Source:  Rapalogs and mTOR inhibitors as anti-aging therapeutics



Clearly you could also just use intranasal insulin.  It might be less potent but should have less side effects because it acting only within the CNS (Metfornin would be given orally).



The Shank protein and the Wnt protein family

Mutations in a gene called Shank3 occur in about 0.5 percent of people with autism.  
But what about partial Shank3 dysfunction?

Shank proteins also play a role in synapse formation and dendritic spine maturation.

Mutations in this gene are associated with autism spectrum disorder. This gene is often missing in patients with 22q13.3 deletion syndrome

Researchers at MIT have just shown, for the first time, that loss of Shank3 affects a well-known set of proteins that comprise the Wnt signaling pathway.  Without Shank3, Wnt signaling is impaired and the synapses do not fully mature.


“The finding raises the possibility of treating autism with drugs that promote Wnt signaling, if the same connection is found in humans”

I have news for MIT, people already do use drugs that promote Wnt signaling, FRAX486 and Ivermectin for example.  All without any genetic testing, most likely.


Reactivating Shank3, or just promote Wnt signaling

The study below showed that in mice, aspects of autism were reversible by reactivating the Shank3 gene.  You might expect that in humans with a partial Shank3 dysfunction you might jump forward to the Wnt signaling pathway and intervene there.

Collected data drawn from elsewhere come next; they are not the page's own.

Lemma add_value_request s e m args v k :
  s_message s = partial_request m args k -> 0 < k ->
  add_value s v e =
    if decide (k = 1)
    then (s <| s_message := complete_request m (args ++ [v]) (s_parseOffset s) |>, true)
    else (s <| s_message := partial_request m (args ++ [v]) (k - 1) |>, false).
Proof.
  intros Hm Hk. unfold add_value. cbv zeta. rewrite Hm.
  change (m_NumberOfBulks (partial_request m args k)) with k.
  rewrite decide_True by lia. rewrite add_bulk_request, partial_bulks.
  change (m_NumberOfBulks (partial_request m (args ++ [v]) (k - 1))) with (k - 1).
  destruct (decide (k = 1)) as [->|Hne]; [done|]. by rewrite decide_False by lia.
Qed.

(** The bulks that remain complete the request. *)
Lemma parser_bulks m rest :
  forall prev s e pre post,
  rest <> [] -> Forall bulk_ok rest ->
  vis (s_data s) = pre ++ concat (map encode_bulk rest) ++ post ->
  s_parseOffset s = len pre -> s_message s = partial_request m prev (len rest) ->
  let o := len (pre ++ concat (map encode_bulk rest)) in
  exists k u, iter parser_step k (s, e) = Some (u, e) /\
    parser_step (u, e) = Ret (inr (s <| s_parseOffset := o |>
                                <| s_message := complete_request m (prev ++ rest) o |>,
                              e, (true, true))).
Proof.
  induction rest as [|a rest IH]; intros prev s e pre post Hne Hok Hd Ho Hm; [done|].
  inversion_clear Hok as [|? ? Ha Hrest]. cbn [map concat] in *. rewrite <- !app_assoc in Hd.
  set (s1 := s <| s_parseOffset := len (pre ++ encode_bulk a) |>).
  assert (parser_step (s, e) =
    let '(s', complete) := add_value s1 a e in
    if complete then Ret (inr (s', e, (true, true))) else Ret (inl (s', e))) as Est.
  { unfold parser_step. rewrite decide_True.
    - by rewrite (read_bulk_at s e pre a (concat (map encode_bulk rest) ++ post)).
    - rewrite Ho, Hd. change (encode_bulk a) with ("$"%byte :: Itoa (len a) ++ CRLF ++ a ++ CRLF).
      cbn [app]. len_lia. }
  rewrite (add_value_request s1 e m prev a (len (a :: rest)) Hm) in Est by len_lia.
  destruct rest as [|b rest].
  - exists 0%nat, s. split; [done|]. rewrite Est. cbn [concat map]. by rewrite app_nil_r.
  - rewrite decide_False in Est by len_lia. rewrite len_cons in Est.
    replace (1 + len (b :: rest) - 1) with (len (b :: rest)) in Est by lia.
    set (s2 := s1 <| s_message := _ |>) in Est.
    destruct (IH (prev ++ [a]) s2 e (pre ++ encode_bulk a) post) as (k & u & Hi & Hs);
      [done|done|by rewrite <- !app_assoc|done|done|].
    exists (S k), u. split; [cbn [iter]; by rewrite Est|]. rewrite Hs.
    rewrite <- !app_assoc. cbn [app]. done.
Qed.

(** The first turn over a request, its header. *)
Lemma request_header s pre args post :
  len args < 2 ^ 63 -> vis (s_data s) = pre ++ encode_request args ++ post -> s_parseOffset s = len pre ->
  let hdr := "*"%byte :: Itoa (len args) in
  exists s1, parser_step (s, false) = Ret (inl (s1, false)) /\
    vis (s_data s1) = (pre ++ hdr ++ CRLF) ++ concat (map encode_bulk args) ++ post /\
    s_parseOffset s1 = len (pre ++ hdr ++ CRLF) /\ s_message s1 = partial_request (s_message s) [] (len args) /\
    forall o m, s1 <| s_parseOffset := o |> <| s_message := m |> = s <| s_parseOffset := o |> <| s_message := m |>.
Proof.
  intros Hlen Hd Ho. cbv zeta. set (m := s_message s). set (hdr := "*"%byte :: Itoa (len args)).
  assert (encode_request args = hdr ++ CRLF ++ concat (map encode_bulk args)) as Ee by done.
  rewrite Ee in *. rewrite <- !app_assoc in Hd.
  exists (s <| s_message := m <| m_NumberOfBulks := len args |> |>
            <| s_parseOffset := len (pre ++ hdr ++ CRLF) |>
            <| s_message := partial_request m [] (len args) |>).
  split; [|split; [by rewrite <- !app_assoc|by repeat split]].
  unfold parser_step. rewrite decide_True by (rewrite Ho, Hd; subst hdr; cbn [app]; len_lia).
  unfold redis_read. rewrite Ho, Hd. unfold hdr at 1. cbn [app]. rewrite at_mid. cbn [obind].
  rewrite beqb_refl. unfold read_multi_bulk. rewrite Ho.
  rewrite (readLine_at (s_data s) pre hdr (concat (map encode_bulk args) ++ post))
    by (done || (apply header_line; [done|apply len_nonneg])).
  cbn [obind negb]. unfold hdr at 1. rewrite not_null_line by apply len_nonneg. cbn [obind].
  unfold hdr at 1. rewrite str_from_cons. cbn [obind].
  rewrite ParseInt_Itoa by (pose proof (len_nonneg args); lia).
  assert (len pre + len hdr + 2 = len (pre ++ hdr ++ CRLF)) as -> by (unfold CRLF; len_lia).
  done.
Qed.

Mouse study offers promise of reversing autism symptoms


One reader of this blog finds FRAX486 very helpful and to be without harmful side effects.  FRAX 486 was recently acquired by Roche and is sitting over there on a shelf gathering dust.



Where from here?

I think we should continue to look at the single gene syndromes but realize that very many more people may be partially affected by them.

Today’s genetic testing gives many false negatives, unless people know what they are looking for; so many dysfunctions go unnoticed.

This area of science is far from mature and there may be many things undetected in the 97% of the genome that is usually ignored that affect expression of the 3% that is the exome.

So best not to expect all the answers, just yet, from genetic testing; maybe in another 50 years.

Understanding and treating multiple-hit-autism, which is the majority of all autism, will require more detailed consideration of which signaling pathways have been disturbed by these hits.  There are 700 autism genes but there a far fewer signaling pathways, so it is not a gargantuan task.  For now a few people are figuring this out at home.   Good for them.

I hope someone does trials of metformin and intranasal insulin in autism.  Intranasal insulin looks very interesting and I was surprised to see in those earlier posts is apparently without side effects.

The odd thing is that metformin is indeed being trialed in autism, but not for its effect on autism, but its possible effect in countering the obesity caused by the usual psychiatric drugs widely prescribed in the US to people with autism.

My suggestion would be to ban the use of drugs like Risperdal, Abilify, Seroquel, Zyprexa etc.

Vanderbilt enrolling children with autism in medication-related weight gain study



Here are details of the trial.


Metformin will be dispensed in a liquid suspension of 100 mg/mL. For children 6-9 years of age, metformin will be started at 250 mg at their evening meal for 1 week, followed by the addition of a 250 mg dose at breakfast for 1 week. At the Week 2 visit, if metformin is well-tolerated, the dose will be increased to 500 mg twice daily. For children from 10-17 years of age, metformin will be started at 250 mg at their evening meal for 1 week, followed by the addition of a 250 mg dose at breakfast for 1 week. At the Week 2 visit, if metformin is well-tolerated, the dose will be increased to 500 mg twice daily. At the Week 4 visit, if metformin is well-tolerated, the dose will be increased to 850 mg twice daily.